Fiona Apple's seeming insistence on courting drama has always had a way of overshadowing her music. The kiddie-porn lite of her breakthrough video "Criminal," weird early interviews, an outburst at the Video Music Awards ("This world is bullshit!"), a nearly 100-word title for her second album, a six-year disappearing act followed by a fan-organized "Free Fiona" campaign… Each has provided better soundbites than her music, which always works better as a full-course meal than as pop snacks. Album number three, Extraordinary Machine, arrives on the heels of another newsworthy story, but one whose focus is, at least tangentially, her songs. And this batch deserves a close inspection.
Originally recorded with producer Jon Brion more than two years ago, the album was shelved—either by the label or Apple herself, depending on the spin—and then almost completely redone with hip-hop producer Mike Elizondo (Eminem, 50 Cent, Dr. Dre). Bootlegs of the shelved version were so readily available that, in spite of the lack of official release, it got mentioned and reviewed everywhere from webzines to The New York Times. Surprisingly, even after the six-year delay, Extraordinary Machine MK II didn't end up miles from those initial sessions or miles from Apple's last album. It's another solid set of passionate, angry, marvelously produced songs delivered by a singular voice, and it succeeds by following a muse that doesn't just ignore genre distinctions and pop delineations—it doesn't know they exist.
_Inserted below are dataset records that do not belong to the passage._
(* ===== verification/FwRule.v ===== *)
(** pcn-firewall, rules: src/services/pcn-firewall/src/defines.h (IpAddr),
    ChainRule.{h,cpp} and the string conversions of Utils.cpp.  A rule is built
    from a JSON object by [update]; the getters hand its fields back as strings,
    and the chain compiles a rule set from what the getters return. *)
From Stdlib Require Import ZArith Lia Ascii String.
From stdpp Require Import base list strings numbers.
From S2P Require Import Prelude.
From S2P Require Import NetUtils.
#[local] Open Scope Z_scope.
#[local] Open Scope cpp_scope.

(** * Data *)
Inductive ConntrackstatusEnum := NEW | ESTABLISHED | RELATED | INVALID.
Inductive ActionEnum := DROP | LOG | ACCEPT.
Inductive ChainNameEnum := INGRESS | EGRESS | INVALID_CHAIN.
#[export] Instance conntrackstatus_eq_dec : EqDecision ConntrackstatusEnum.
Proof. solve_decision. Defined.
#[export] Instance action_eq_dec : EqDecision ActionEnum.
Proof. solve_decision. Defined.
#[export] Instance chain_name_eq_dec : EqDecision ChainNameEnum.
Proof. solve_decision. Defined.

(** The unscoped enumeration of SessionTable.h: connection states. *)
Module CT.
Definition NEW : Z := 0.
Definition ESTABLISHED : Z := 1.
Definition RELATED : Z := 2.
Definition INVALID : Z := 3.
Definition SYN_SENT : Z := 4.
Definition SYN_RECV : Z := 5.
Definition FIN_WAIT_1 : Z := 6.
Definition FIN_WAIT_2 : Z := 7.
Definition LAST_ACK : Z := 8.
Definition TIME_WAIT : Z := 9.
End CT.

Definition IPPROTO_ICMP : Z := 1.
Definition IPPROTO_TCP : Z := 6.
Definition IPPROTO_UDP : Z := 17.
Definition IPPROTO_GRE : Z := 47.

Definition SOURCE_TYPE : Z := 0.
Definition DESTINATION_TYPE : Z := 1.
Definition DROP_ACTION : Z := 0.
Definition FORWARD_ACTION : Z := 1.

Definition SET_BIT (number x : Z) : Z := Z.lor number (Z.shiftl 1 x).
Definition CHECK_BIT (number x : Z) : bool := negb (Z.land number (Z.shiftl 1 x) =? 0).

(** struct IpAddr *)
Record IpAddr := { ip : Z; netmask : Z; ruleId : Z }.

Definition IpAddr_toString `{Inet} (a : IpAddr) : string :=
  (nbo_uint_to_ip_string (ip a) +:+ "/" +:+ to_string (netmask a))%string.

(** The prefix length goes through a [uint8_t] before it is checked. *)
Definition IpAddr_fromString (a : IpAddr) (ipnetmask : string) : res IpAddr :=
  let found := str_find SLASH ipnetmask in
  netmask_ <~ match found with
              | Some found => v <~ stol (substr_from (found + 1) ipnetmask) ;; Ok (u8 v)
              | None => Ok 32
              end ;;
  if 32 <? netmask_ then Throw (RuntimeError "Netmask can't be bigger than 32") else
  let ip_ := match found with Some found => String.substring 0 found ipnetmask | None => ipnetmask end in
  ip' <~ ip_string_to_nbo_uint ip_ ;;
  Ok {| ip := ip'; netmask := netmask_; ruleId := ruleId a |}.

Definition IpAddr_ltb (a b : IpAddr) : bool :=
  (ip a <? ip b) || ((ip a =? ip b) && (netmask a <? netmask b)).

#[export] Instance IpAddr_key_order : StdMap.KeyOrder IpAddr_ltb (fun a => (ip a, netmask a)).
Proof.
  intros a b. unfold StdMap.equivb, IpAddr_ltb.
  rewrite andb_true_iff, !negb_true_iff, !orb_false_iff, !andb_false_iff. split; [intros|intros [= -> ->]]; [f_equal|]; lia.
Qed.

(** ChainRuleJsonObject: a field and its [m_...IsSet] flag are an option; the
    identifier has a value even when it is not set. *)
Record RuleConf := {
  m_id : Z;
  m_idIsSet : bool;
  m_src : option string;
  m_dst : option string;
  m_l4proto : option string;
  m_sport : option Z;
  m_dport : option Z;
  m_tcpflags : option string;
  m_conntrack : option ConntrackstatusEnum;
  m_action : option ActionEnum;
  m_description : option string;
}.

(** class ChainRule; [xIsSet] and [x] are the option [x]. *)
Record ChainRule := {
  id : Z;
  conntrack : option ConntrackstatusEnum;
  ipSrc : option IpAddr;
  ipDst : option IpAddr;
  srcPort : option Z;
  dstPort : option Z;
  l4Proto : option Z;
  tcpFlags : option (Z * Z);
  action : option ActionEnum;
  description : option string;
}.

(** What the constructor starts from. *)
Definition empty_rule : ChainRule :=
  {| id := 0; conntrack := None; ipSrc := None; ipDst := None; srcPort := None; dstPort := None;
     l4Proto := None; tcpFlags := None; action := None; description := None |}.
Definition unset_ip : IpAddr := {| ip := 0; netmask := 0; ruleId := 0 |}.

(** Assignments to one field. *)
Definition set_id (v : Z) (r : ChainRule) : ChainRule :=
  {| id := v; conntrack := conntrack r; ipSrc := ipSrc r; ipDst := ipDst r;
     srcPort := srcPort r; dstPort := dstPort r; l4Proto := l4Proto r;
     tcpFlags := tcpFlags r; action := action r; description := description r |}.
Definition set_conntrack (v : option ConntrackstatusEnum) (r : ChainRule) : ChainRule :=
  {| id := id r; conntrack := v; ipSrc := ipSrc r; ipDst := ipDst r;
     srcPort := srcPort r; dstPort := dstPort r; l4Proto := l4Proto r;
     tcpFlags := tcpFlags r; action := action r; description := description r |}.
Definition set_ipSrc (v : option IpAddr) (r : ChainRule) : ChainRule :=
  {| id := id r; conntrack := conntrack r; ipSrc := v; ipDst := ipDst r;
     srcPort := srcPort r; dstPort := dstPort r; l4Proto := l4Proto r;
     tcpFlags := tcpFlags r; action := action r; description := description r |}.
Definition set_ipDst (v : option IpAddr) (r : ChainRule) : ChainRule :=
  {| id := id r; conntrack := conntrack r; ipSrc := ipSrc r; ipDst := v;
     srcPort := srcPort r; dstPort := dstPort r; l4Proto := l4Proto r;
     tcpFlags := tcpFlags r; action := action r; description := description r |}.
Definition set_srcPort (v : option Z) (r : ChainRule) : ChainRule :=
  {| id := id r; conntrack := conntrack r; ipSrc := ipSrc r; ipDst := ipDst r;
     srcPort := v; dstPort := dstPort r; l4Proto := l4Proto r;
     tcpFlags := tcpFlags r; action := action r; description := description r |}.
Definition set_dstPort (v : option Z) (r : ChainRule) : ChainRule :=
  {| id := id r; conntrack := conntrack r; ipSrc := ipSrc r; ipDst := ipDst r;
     srcPort := srcPort r; dstPort := v; l4Proto := l4Proto r;
     tcpFlags := tcpFlags r; action := action r; description := description r |}.
Definition set_l4Proto (v : option Z) (r : ChainRule) : ChainRule :=
  {| id := id r; conntrack := conntrack r; ipSrc := ipSrc r; ipDst := ipDst r;
     srcPort := srcPort r; dstPort := dstPort r; l4Proto := v;
     tcpFlags := tcpFlags r; action := action r; description := description r |}.
Definition set_tcpFlags (v : option (Z * Z)) (r : ChainRule) : ChainRule :=
  {| id := id r; conntrack := conntrack r; ipSrc := ipSrc r; ipDst := ipDst r;
     srcPort := srcPort r; dstPort := dstPort r; l4Proto := l4Proto r;
     tcpFlags := v; action := action r; description := description r |}.
Definition set_action (v : option ActionEnum) (r : ChainRule) : ChainRule :=
  {| id := id r; conntrack := conntrack r; ipSrc := ipSrc r; ipDst := ipDst r;
     srcPort := srcPort r; dstPort := dstPort r; l4Proto := l4Proto r;
     tcpFlags := tcpFlags r; action := v; description := description r |}.
Definition set_description (v : option string) (r : ChainRule) : ChainRule :=
  {| id := id r; conntrack := conntrack r; ipSrc := ipSrc r; ipDst := ipDst r;
     srcPort := srcPort r; dstPort := dstPort r; l4Proto := l4Proto r;
     tcpFlags := tcpFlags r; action := action r; description := v |}.

(** * Conversions of Utils.cpp *)
Definition protocol_from_string_to_int (proto : string) : res Z :=
  if bool_decide (proto = "TCP" \/ proto = "tcp")%string then Ok IPPROTO_TCP
  else if bool_decide (proto = "UDP" \/ proto = "udp")%string then Ok IPPROTO_UDP
  else if bool_decide (proto = "ICMP" \/ proto = "icmp")%string then Ok IPPROTO_ICMP
  else if bool_decide (proto = "GRE" \/ proto = "gre")%string then Ok IPPROTO_GRE
  else Throw (RuntimeError "Protocol not supported.").

Definition protocol_from_int_to_string (proto : Z) : res string :=
  if proto =? IPPROTO_TCP then Ok "TCP"%string
  else if proto =? IPPROTO_UDP then Ok "UDP"%string
  else if proto =? IPPROTO_ICMP then Ok "ICMP"%string
  else if proto =? IPPROTO_GRE then Ok "GRE"%string
  else Throw (RuntimeError "Protocol not supported.").

(** The eight flags in the order of their bits. *)
Definition flag_names : list string := ["FIN"; "SYN"; "RST"; "PSH"; "ACK"; "URG"; "ECE"; "CWR"]%string.

(** [if (modFlags.find("!FIN") != npos) { modFlags.erase(modFlags.find("!FIN"), 4); SET_BIT(flagsNotSet, 0); }]
    for each flag in turn. *)
Fixpoint parse_not_flags (names : list string) (bit : Z) (modFlags : string) (flagsNotSet : Z) : string * Z :=
  match names with
  | [] => (modFlags, flagsNotSet)
  | f :: names =>
      match str_find ("!" +:+ f)%string modFlags with
      | Some pos => parse_not_flags names (bit + 1) (str_erase pos 4 modFlags) (SET_BIT flagsNotSet bit)
      | None => parse_not_flags names (bit + 1) modFlags flagsNotSet
      end
  end.
Fixpoint parse_flags (names : list string) (bit : Z) (modFlags : string) (flagsSet : Z) : Z :=
  match names with
  | [] => flagsSet
  | f :: names =>
      parse_flags names (bit + 1) modFlags
        (match str_find f modFlags with Some _ => SET_BIT flagsSet bit | None => flagsSet end)
  end.

(** The masks are written to the references before they are compared. *)
Definition flags_masks (flags : string) : Z * Z :=
  let '(modFlags, flagsNotSet) := parse_not_flags flag_names 0 flags 0 in
  (parse_flags flag_names 0 modFlags 0, flagsNotSet).

Definition flags_from_string_to_masks (flags : string) : res (Z * Z) :=
  let '(flagsSet, flagsNotSet) := flags_masks flags in
  if Z.land flagsSet flagsNotSet =? 0 then Ok (flagsSet, flagsNotSet)
  else Throw (RuntimeError "A flag can't be both set and not set!").

Fixpoint print_flags (prefix : string) (names : list string) (bit mask : Z) : string :=
  match names with
  | [] => ""
  | f :: names =>
      ((if CHECK_BIT mask bit then prefix +:+ f +:+ " " else "") +:+ print_flags prefix names (bit + 1) mask)%string
  end.

Definition flags_from_masks_to_string (flags : string) (flagsSet flagsNotSet : Z) : string :=
  (flags +:+ (if (flagsSet =? 0)%Z then "" else print_flags "" flag_names 0 flagsSet)
         +:+ (if (flagsNotSet =? 0)%Z then "" else print_flags "!" flag_names 0 flagsNotSet))%string.

Definition ActionEnum_to_int (a : ActionEnum) : res Z :=
  match a with
  | DROP => Ok DROP_ACTION
  | ACCEPT => Ok FORWARD_ACTION
  | LOG => Throw (RuntimeError "Action not supported.")
  end.

Definition ChainRuleConntrackEnum_to_int (status : ConntrackstatusEnum) : Z :=
  match status with NEW => 0 | ESTABLISHED => 1 | RELATED => 2 | INVALID => 3 end.

(** * The rule's methods *)
Section methods.
Context `{Inet}.

(** [if (conf.xIsSet()) { this->x = f(conf.getX()); xIsSet = true; }] *)
Definition if_set {A} (o : option A) (set : A -> M ChainRule unit) : M ChainRule unit :=
  match o with Some a => set a | None => ret tt end.

Definition update (isContrackActive : bool) (conf : RuleConf) : M ChainRule unit :=
  modify (set_id (m_id conf)) ;;;
  if_set (m_conntrack conf) (fun c =>
    if negb isContrackActive then throw (ThrownPointer "Please enable the connection tracking module.")
    else modify (set_conntrack (Some c))) ;;;
  if_set (m_src conf) (fun s =>
    r <-- get ;;
    a <-- lift (IpAddr_fromString (default unset_ip (ipSrc r)) s) ;;
    modify (set_ipSrc (Some a))) ;;;
  if_set (m_dst conf) (fun s =>
    r <-- get ;;
    a <-- lift (IpAddr_fromString (default unset_ip (ipDst r)) s) ;;
    modify (set_ipDst (Some a))) ;;;
  if_set (m_sport conf) (fun p => modify (set_srcPort (Some p))) ;;;
  if_set (m_dport conf) (fun p => modify (set_dstPort (Some p))) ;;;
  if_set (m_tcpflags conf) (fun s =>
    modify (fun r => set_tcpFlags ((fun _ => flags_masks s) <$> tcpFlags r) r) ;;;
    f <-- lift (flags_from_string_to_masks s) ;;
    modify (set_tcpFlags (Some f))) ;;;
  if_set (m_l4proto conf) (fun s =>
    p <-- lift (protocol_from_string_to_int s) ;;
    modify (set_l4Proto (Some p))) ;;;
  if_set (m_description conf) (fun s => modify (set_description (Some s))) ;;;
  modify (set_action (Some (default DROP (m_action conf)))).

(** The constructor: an exception leaves no object. *)
Definition make_ChainRule (isContrackActive : bool) (conf : RuleConf) : res ChainRule :=
  match update isContrackActive conf (set_id (m_id conf) empty_rule) with
  | (Ok _, r) => Ok r
  | (Throw e, _) => Throw e
  | (Undefined, _) => Undefined
  end.

Definition get_field {A} (o : option A) (what : string) : res A :=
  match o with Some a => Ok a | None => Throw (RuntimeError what) end.

Definition getDescription (r : ChainRule) : res string := get_field (description r) "Description not set.".
Definition getSrc (r : ChainRule) : res string :=
  a <~ get_field (ipSrc r) "Src not set." ;; Ok (IpAddr_toString a).
Definition getDst (r : ChainRule) : res string :=
  a <~ get_field (ipDst r) "Dst not set." ;; Ok (IpAddr_toString a).
Definition getDport (r : ChainRule) : res Z := get_field (dstPort r) "DPort not set.".
Definition getSport (r : ChainRule) : res Z := get_field (srcPort r) "SPort not set.".
Definition getTcpflags (r : ChainRule) : res string :=
  f <~ get_field (tcpFlags r) "TcpFlags not set." ;; Ok (flags_from_masks_to_string "" f.1 f.2).
Definition getConntrack (r : ChainRule) : res ConntrackstatusEnum :=
  get_field (conntrack r) "Conntrack not set.".
Definition getL4proto (r : ChainRule) : res string :=
  p <~ get_field (l4Proto r) "L4Proto not set." ;; protocol_from_int_to_string p.
Definition getAction (r : ChainRule) : res ActionEnum := get_field (action r) "Action not set.".
Definition getId (r : ChainRule) : Z := id r.

(** [try { conf.setX(getX()); } catch (...) {}] *)
Definition try_get {A} (r : res A) : option A := match r with Ok a => Some a | _ => None end.

Definition toJsonObject (r : ChainRule) : RuleConf :=
  {| m_id := getId r; m_idIsSet := true;
     m_src := try_get (getSrc r); m_dst := try_get (getDst r);
     m_l4proto := try_get (getL4proto r);
     m_sport := try_get (getSport r); m_dport := try_get (getDport r);
     m_tcpflags := try_get (getTcpflags r);
     m_conntrack := try_get (getConntrack r);
     m_action := try_get (getAction r);
     m_description := try_get (getDescription r) |}.

(** [if (aIsSet != cmp.aIsSet) return false; if (aIsSet) { if (a != cmp.a) return false; }] *)
Definition field_equal {A} (eqb : A -> A -> bool) (a b : option A) : bool :=
  match a, b with
  | Some x, Some y => eqb x y
  | None, None => true
  | _, _ => false
  end.

Definition equal (r cmp : ChainRule) : bool :=
  field_equal (fun a b => String.eqb (IpAddr_toString a) (IpAddr_toString b)) (ipSrc r) (ipSrc cmp)
  && field_equal (fun a b => String.eqb (IpAddr_toString a) (IpAddr_toString b)) (ipDst r) (ipDst cmp)
  && field_equal Z.eqb (srcPort r) (srcPort cmp)
  && field_equal Z.eqb (dstPort r) (dstPort cmp)
  && field_equal Z.eqb (l4Proto r) (l4Proto cmp)
  && field_equal (fun f g => negb (negb (f.1 =? g.1) || negb (f.2 =? g.2))) (tcpFlags r) (tcpFlags cmp)
  && field_equal (fun a b => bool_decide (a = b)) (action r) (action cmp)
  && field_equal (fun a b => bool_decide (a = b)) (conntrack r) (conntrack cmp).
End methods.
That wandering nature makes EM seem slightly uneven, even wobbly, but the risks reap serious dividends: The title track (one of two remaining from the Brion sessions) springs from some alternate-universe Disney movie in which Julie Andrews bounces back from a bad breakup by cavorting with plucked strings and animated oboes. Then there's the stunning "Not About Love," whose similarly vaudevillian vibe builds from simmering quietude into an ambitious piano vamp—about a breakup. Lyrically, Apple is as strong and defiant as ever, swaggering and threatening and demanding with lines both clever and lasting ("Oh you silly, stupid pastime of mine / You were always good for a rhyme"). Those in search of Apple's hookier moments won't be entirely disappointed, though: "O' Sailor" recalls her 1996 hit "Shadowboxer," and "Get Him Back" would fit right in with 1999's massively underrated When The Pawn… But Apple doesn't (and shouldn't, and wouldn't) serve herself best by looking back: Extraordinary Machine, in spite and occasionally because of its minor missteps and familiar subjects, sounds like nothing else in the pop world.